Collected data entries

(* ===== verification/HttpFileServerFacts.v ===== *)
(** * HttpFileServerFacts: entity tags, and the answers of the file server *)

From Stdlib Require Import String.
From stdpp Require Import base numbers functions list gmap.
From Stdlib Require Import ZArith Lia.
From S2P Require Import Prelude Words Os Disk Vmallocator Probe ProbeFacts Hashtable HashtableFacts HashtableMap Mempool Memalloc Vmbuf VmbufFacts Cstring StringTable HttpHeaders FileMapper MimeTypes Calendar HttpText Connection HttpServer HttpServerFacts HttpServerRequests HttpFileServer.

(** ** Entity tags *)

Lemma dec_inj a b : 0 <= a < 10 ^ 20 -> 0 <= b < 10 ^ 20 -> dec a = dec b -> a = b.
Proof. intros (c & ds & E & _ & H & _)%dec_spec (c' & ds' & E' & _ & H' & _)%dec_spec. congruence. Qed.
Lemma two_digits_inj a b : 0 <= a < 100 -> 0 <= b < 100 -> two_digits a = two_digits b -> a = b.
Proof. unfold two_digits. intros Ha Hb [= E1 E2]. rewrite (Z_div_mod_eq_full a 10), (Z_div_mod_eq_full b 10). lia. Qed.
Lemma length_year y : 1000 <= y <= 9999 -> year_text y = dec y /\ length (dec y) = 4%nat.
Proof.
  intros Hy. unfold year_text. rewrite (proj2 (Z.ltb_ge y 0)) by lia. split; [done|]. unfold dec. cbn [dec_loop].
  rewrite (proj2 (Z.ltb_ge y 10)), (proj2 (Z.ltb_ge (y / 10) 10)), (proj2 (Z.ltb_ge (y / 10 / 10) 10)), (proj2 (Z.ltb_lt (y / 10 / 10 / 10) 10)) by calendar. done.
Qed.

(** Times with years of four digits. *)
Definition time_ok (t : Z) : Prop := 0 <= t < 253402300800.

(** The fourteen digits of a time. *)
Definition stamp (v : tm) : list Z := two_digits (tm_mday v) ++ two_digits (tm_mon v) ++ year_text (tm_year v) ++ two_digits (tm_hour v) ++ two_digits (tm_min v) ++ two_digits (tm_sec v).

Lemma length_stamp t : time_ok t -> length (stamp (gmtime t)) = 14%nat.
Proof. intros Ht. pose proof (gmtime_year t Ht). destruct (length_year (tm_year (gmtime t))) as [E El]; [lia|]. unfold stamp. rewrite E, !length_app, El. done. Qed.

Exercise brief
The lines from the top of the data above down to the line containing "From stdpp Require" are to be copied exactly; no other line should appear.

Written response
(* ===== verification/HttpFileServerFacts.v ===== *)
(** * HttpFileServerFacts: entity tags, and the answers of the file server *)

From Stdlib Require Import String.
From stdpp Require Import base numbers functions list gmap.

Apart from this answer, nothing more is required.